The variety of topics allowed many students who held different perspectives to speak on issues they felt were important.

“The students today did outstandingly well,” Pintek said in an interview after the broadcast. “We talk to schools and some of them mostly talk about school programs and clubs, and others talk about current events. I really enjoy the conversations like today when they’re geared more towards politics.”

The presidential election fueled the conversation for a majority of the afternoon.
Senior Zachary Roach was asked why he supported Donald Trump.

“I really think that the economy needs to get back to where it has been in the past and Trump is the guy to do that,” Roach said.

Trump’s abrasive nature had been cited earlier in the broadcast as being his main weakness. But Roach disagreed.

“You have to be abrasive and not afraid to turn people away. I think Trump is a great guy,” Roach said.

Senior Stephen Tsambarlis, however, argued in favor of Bernie Sanders.

“I support him because of his college plan,” Tsambarlis said.
Though some held strong opinions about the presidential race, others admitted they did not.

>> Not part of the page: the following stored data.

(** * ripgrepripsed: the region algebra of [src/src/index.ts]

    A shallow embedding of the pipeline of [index.ts]: the coalescer
    [rgLinesToRegions], the parser [parseScript] and the driver [main] with
    its stages.  The external collaborators (the [rg] and [sed] processes
    started through execa, minimatch, the file system read by [readLines]
    and standard input) are parameters of an environment record. *)

From Stdlib Require Import String Ascii ZArith List Lia.
From stdpp Require Import base gmap strings list.
Import ListNotations.

Open Scope Z_scope.

(* ------------------------------------------------------------------ *)
(** ** JavaScript numbers *)

(** A JS number as the code uses it for line numbers: [NaN] or an
    integer.  Integers are exact; this agrees with IEEE-754 doubles on
    every integer of magnitude at most 2^53 (Number.MAX_SAFE_INTEGER + 1),
    which covers every line number ripgrep prints and the sentinel
    [Number.MAX_SAFE_INTEGER]. *)
Inductive jsnum := NaN | Num (z : Z).

(** [a + b] *)
Definition js_add (a b : jsnum) : jsnum :=
  match a, b with Num x, Num y => Num (x + y) | _, _ => NaN end.

(** [a === b]: [NaN] equals nothing, not even itself. *)
Definition js_strict_eq (a b : jsnum) : bool :=
  match a, b with Num x, Num y => Z.eqb x y | _, _ => false end.

(** [a <= b]: false as soon as one side is [NaN]. *)
Definition js_le (a b : jsnum) : bool :=
  match a, b with Num x, Num y => Z.leb x y | _, _ => false end.

(** [a >= b] *)
Definition js_ge (a b : jsnum) : bool := js_le b a.

(** [a < b] *)
Definition js_lt (a b : jsnum) : bool :=
  match a, b with Num x, Num y => Z.ltb x y | _, _ => false end.

(** [Number.MAX_SAFE_INTEGER] = 2^53 - 1. *)
Definition MAX_SAFE_INTEGER : Z := 2 ^ 53 - 1.

(* ------------------------------------------------------------------ *)
(** ** JavaScript string operations *)

(** The white space removed by [String.prototype.trim] (ASCII part). *)
Definition is_js_space (a : ascii) : bool :=
  let n := nat_of_ascii a in
  (Nat.eqb n 32 || Nat.eqb n 9 || Nat.eqb n 10 || Nat.eqb n 11
   || Nat.eqb n 12 || Nat.eqb n 13)%bool.

Fixpoint drop_space (l : list ascii) : list ascii :=
  match l with
  | [] => []
  | a :: l' => if is_js_space a then drop_space l' else l
  end.

(** [s.trim()] *)
Definition js_trim (s : string) : string :=
  string_of_list_ascii
    (rev (drop_space (rev (drop_space (list_ascii_of_string s))))).

Definition digit_val (a : ascii) : option Z :=
  let n := nat_of_ascii a in
  if (Nat.leb 48 n && Nat.leb n 57)%bool then Some (Z.of_nat (n - 48))
  else None.

Fixpoint parse_digits (acc : Z) (l : list ascii) : option Z :=
  match l with
  | [] => Some acc
  | a :: l' =>
      match digit_val a with
      | Some d => parse_digits (acc * 10 + d) l'
      | None => None
      end
  end.

Definition decimal_literal (l : list ascii) : jsnum :=
  match l with
  | [] => NaN
  | _ => match parse_digits 0 l with Some z => Num z | None => NaN end
  end.

(** [Number(s)] on a string: surrounding white space is ignored, the empty
    string gives 0, a decimal integer literal with an optional sign gives
    its value and a string with any other character gives [NaN].  The
    other numeric literal syntaxes of JS (0x/0o/0b prefixes, fractions,
    exponents, Infinity) are outside this model and also map to [NaN]
    here; ripgrep's line-number field is always a decimal integer. *)
Definition Number (s : string) : jsnum :=
  match list_ascii_of_string (js_trim s) with
  | [] => Num 0
  | "+"%char :: l => decimal_literal l
  | "-"%char :: l =>
      match decimal_literal l with Num z => Num (- z) | NaN => NaN end
  | l => decimal_literal l
  end.

(** [Number(x)] where [x] may be [undefined] (a missing array element). *)
Definition Number_opt (s : option string) : jsnum :=
  match s with Some s => Number s | None => NaN end.

Definition digit_char (d : Z) : ascii := ascii_of_nat (48 + Z.to_nat d).

Fixpoint digits_rev (fuel : nat) (n : Z) : list ascii :=
  match fuel with
  | O => []
  | S f =>
      if n <? 10 then [digit_char n]
      else digit_char (n mod 10) :: digits_rev f (n / 10)
  end.

(** [String(n)] for an integer [n]. *)
Definition Z_to_string (z : Z) : string :=
  let body n := string_of_list_ascii
                  (rev (digits_rev (S (N.size_nat (Z.to_N n))) n)) in
  if z <? 0 then String "-" (body (- z)) else body z.

(** [String(x)] for a number [x]. *)
Definition js_num_to_string (x : jsnum) : string :=
  match x with NaN => "NaN" | Num z => Z_to_string z end.

(** [s.split(c)] for a one-character separator [c]. *)
Fixpoint split_char (c : ascii) (s : string) : list string :=
  match s with
  | EmptyString => [EmptyString]
  | String a s' =>
      if Ascii.eqb a c then EmptyString :: split_char c s'
      else match split_char c s' with
           | h :: t => String a h :: t
           | [] => [String a EmptyString]
           end
  end.

(** [s.split(sep)] where [sep] is [s[i]], possibly [undefined]:
    [s.split(undefined)] is [[s]]. *)
Definition js_split (sep : option ascii) (s : string) : list string :=
  match sep with None => [s] | Some c => split_char c s end.

(** [arr.join(sep)]; an [undefined] element is joined as the empty string. *)
Definition js_join (sep : string) (l : list (option string)) : string :=
  String.concat sep (map (fun o => match o with Some x => x | None => EmptyString end) l).

(** [s.startsWith(p)] *)
Definition starts_with (p s : string) : bool := String.prefix p s.

(** [s[i]] *)
Definition char_at (s : string) (i : nat) : option ascii := String.get i s.

(* ------------------------------------------------------------------ *)
(** ** Regions and the coalescer [rgLinesToRegions] (index.ts 15-54) *)

(** [type RgRegion] *)
Record RgRegion := mkRegion {
  filepath : string;
  firstLineNumber : jsnum;
  lastLineNumber : jsnum;
  lines : list string;
}.

(** One match line of ripgrep after [line.split(':')]: the file path, the
    parsed line number and the text ([rest.join(':')]). *)
Record RgMatch := mkMatch {
  m_filepath : string;
  m_lineNumber : jsnum;
  m_text : string;
}.

(** [const [ filepath, lineNumber, ...rest ] = line.split(':')], with
    [Number(lineNumber)] and [rest.join(':')] as the loop body uses them. *)
Definition parseRgLine (line : string) : RgMatch :=
  match split_char ":" line with
  | [] => mkMatch line NaN EmptyString
  | [fp] => mkMatch fp NaN EmptyString
  | fp :: ln :: rest => mkMatch fp (Number ln) (String.concat ":" rest)
  end.

(** The condition of the [if] at line 28: the open region exists, has the
    same path, and the line number is [lastLineNumber + 1]. *)
Definition extends (r : RgRegion) (m : RgMatch) : bool :=
  String.eqb (m_filepath m) (filepath r)
  && js_strict_eq (m_lineNumber m) (js_add (lastLineNumber r) (Num 1)).

(** [region.lastLineNumber = Number(lineNumber); region.lines.push(...)] *)
Definition extend (r : RgRegion) (m : RgMatch) : RgRegion :=
  mkRegion (filepath r) (firstLineNumber r) (m_lineNumber m)
           (lines r ++ [m_text m]).

(** The fresh region of lines 43-48. *)
Definition open_region (m : RgMatch) : RgRegion :=
  mkRegion (m_filepath m) (m_lineNumber m) (m_lineNumber m) [m_text m].

(** The loop of [rgLinesToRegions] with the open [region] as accumulator;
    a region is yielded when it is closed, and the last one after the
    loop.  A yielded region is never mutated afterwards (the variable is
    rebound to a fresh object), so the yielded values are plain values. *)
Fixpoint coalesce (region : option RgRegion) (ms : list RgMatch)
  : list RgRegion :=
  match ms with
  | [] => match region with Some r => [r] | None => [] end
  | m :: ms' =>
      match region with
      | Some r =>
          if extends r m then coalesce (Some (extend r m)) ms'
          else r :: coalesce (Some (open_region m)) ms'
      | None => coalesce (Some (open_region m)) ms'
      end
  end.

(** [rgLinesToRegions] *)
Definition rgLinesToRegions (ls : list string) : list RgRegion :=
  coalesce None (map parseRgLine ls).

(* ------------------------------------------------------------------ *)
(** ** Scripts and [parseScript] (index.ts 56-101, 185-265) *)

(** [type Script]; [undefined] fields are [None]. *)
Inductive Script :=
  | Rg (pattern : option string) (flags : option string)
  | Sed (separator : ascii) (pattern replacement flags : string)
  | PrintFiles
  | PrintRegions
  | Glob (pattern : string)
  | RgNegated (pattern : option string) (flags : string)
  | FilesFromStdin.

(** Truthiness of a string that may be [undefined]. *)
Definition truthy (o : option string) : bool :=
  match o with Some s => negb (String.eqb s EmptyString) | None => false end.

(** The [sed] branch (lines 186-208); [None] falls through to the next
    test. *)
Definition parse_sed (script : string) : option Script :=
  match char_at script 3 with
  | None => None  (* split(undefined) = [script]: pattern is undefined *)
  | Some c =>
      let parts := split_char c script in
      let function_ := nth_error parts 1 in
      let pattern := nth_error parts 2 in
      let replacement := nth_error parts 3 in
      let flags := nth_error parts 4 in
      let reconstructed :=
        js_join (String c EmptyString)
                [Some "sed"%string; function_; pattern; replacement; flags] in
      if truthy pattern && String.eqb reconstructed script then
        match pattern, replacement, flags with
        | Some p, Some r, Some f => Some (Sed c p r f)
        | _, _, _ => None
        end
      else None
  end.

(** [parseScript]; [None] is the [throw new Error('Unknown script type')]. *)
Definition parseScript (script : string) : option Script :=
  let sed := if starts_with "sed" script then parse_sed script else None in
  match sed with
  | Some s => Some s
  | None =>
  if starts_with "!rg" script then
    let parts := js_split (char_at script 3) script in
    Some (RgNegated (nth_error parts 1)
            (match nth_error parts 2 with
             | Some f => if truthy (Some f) then f else EmptyString
             | None => EmptyString end))
  else if starts_with "rg" script then
    let parts := js_split (char_at script 2) script in
    Some (Rg (nth_error parts 1) (nth_error parts 2))
  else if String.eqb script "print-files" then Some PrintFiles
  else if String.eqb script "print-regions" then Some PrintRegions
  else
    let glob :=
      if starts_with "glob" script then
        let parts := js_split (char_at script 4) script in
        match nth_error parts 1 with
        | Some p => if truthy (Some p) then Some (Glob p) else None
        | None => None
        end
      else None in
    match glob with
    | Some g => Some g
    | None =>
        if String.eqb script "files-from-stdin" then Some FilesFromStdin
        else None
    end
  end.

Example parse_ex1 : parseScript "sed/s/a/b/g" = Some (Sed "/" "a" "b" "g").
Proof. reflexivity. Qed.
Example parse_ex2 : parseScript "rg/foo/s" = Some (Rg (Some "foo"%string) (Some "s"%string)).
Proof. reflexivity. Qed.
Example parse_ex3 : parseScript "rg" = Some (Rg None None).
Proof. reflexivity. Qed.
Example parse_ex4 : parseScript "sed/s/a" = None.
Proof. reflexivity. Qed.
Example parse_ex5 : parseScript "glob" = None.
Proof. reflexivity. Qed.
Example parse_ex6 : parseScript "!rg/x" = Some (RgNegated (Some "x"%string) "").
Proof. reflexivity. Qed.
Example parse_ex7 : parseScript "files-from-stdin" = Some FilesFromStdin.
Proof. reflexivity. Qed.
Example number_ex : map Number [" 12 "; "-7"; "x"; ""; "1x"]%string = [Num 12; Num (-7); NaN; Num 0; NaN].
Proof. reflexivity. Qed.
Example to_string_ex : map Z_to_string [0; 7; 10; 123; -45] = ["0"; "7"; "10"; "123"; "-45"]%string.
Proof. reflexivity. Qed.
Example coalesce_ex :
  rgLinesToRegions ["a:1:x"; "a:2:y:z"; "a:4:w"; "b:5:v"]%string =
  [mkRegion "a" (Num 1) (Num 2) ["x"; "y:z"]; mkRegion "a" (Num 4) (Num 4) ["w"];
   mkRegion "b" (Num 5) (Num 5) ["v"]]%string.
Proof. reflexivity. Qed.

(* ------------------------------------------------------------------ *)
(** ** The driver state and its monad *)

(** The file system as [readLines] and [sed --in-place] see it: the lines
    of each file, [None] when the file cannot be opened. *)
Definition FS := string -> option (list string).

(** The collaborators: the [rg] process (its argument vector, with
    [undefined] elements kept as [None], to its output lines or [None] when
    the process fails), the [sed] process (its argument vector to the new
    file system, or [None] on failure) and [minimatch]. *)
Record Env := mkEnv {
  rg_process : list (option string) -> option (list string);
  sed_process : list string -> FS -> option FS;
  minimatch : string -> string -> bool;
}.

(** Observable events: a process started ([execa], announced on stderr
    with [+]) and a line written by [console.log]. *)
Inductive event :=
  | Exec (cmd : string) (args : list (option string))
  | Stdout (line : string).

(** The errors that reject [main]'s promise. *)
Inductive err :=
  | UnknownScriptType (script : string)  (* parseScript's throw *)
  | TypeError                            (* property read on undefined *)
  | ProcessFailure                       (* execa rejects *)
  | ReadFailure.                         (* createReadStream fails *)

(** The mutable variables of one run: [rgRegions], the files, the unread
    part of standard input, and what has been observed so far. *)
Record St := mkSt {
  regions : list RgRegion;
  files : FS;
  stdin : list string;
  trace : list event;
}.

“I don’t really care about politics,” junior Samantha Piso said. “It causes too many problems. I have my opinions and others have theirs. I’d rather not get into an argument.”
Some students, though, were surprised by what they considered to be Pintek’s conservative opinions.

“I feel like Pintek was kind of biased. He was very opinionated and it seemed like he wasn’t really open to others’ opinions,” senior Mackenzie Voelker said.
Perhaps predictably, the one thing students did agree on was the quality of school lunches.

“I don’t really like them, but I eat two of them a day because I’m hungry,” Voelker said.
Principal Dr. Walter Graves participated in the entire broadcast with Pintek, introducing some topics of conversation and applauding the school’s extracurricular and sports programs.

Student participants included freshmen from honors civics classes, senior seminar students, broadcast journalism students, and Purbalite staff members. The jazz band performed before and after commercial breaks.

Baldwin alum and former Purbalite editor Julian Routh was a featured guest via phone call. Routh talked about his upcoming internship in Washington, D.C., with the Wall Street Journal.

“I’ve always been fascinated by the political system,” Routh said. “It is such a weird election. My interest in politics is expanding.”

The goal of Pintek’s school broadcasts is to show his radio audience that the younger generations, though they may hold different opinions, are still well informed and think about the world, Pintek said.

“You guys are so well-spoken and articulate,” he said in the interview after the broadcast.
Not only was Pintek impressed, but an alumna from Thomas Jefferson High School called in during the show to express her admiration for the Baldwin students who were interviewed.

“I just want to commend the principal on what a great bunch of students he has,” the woman said. “I hope students at Thomas Jefferson are as well-rounded as you.”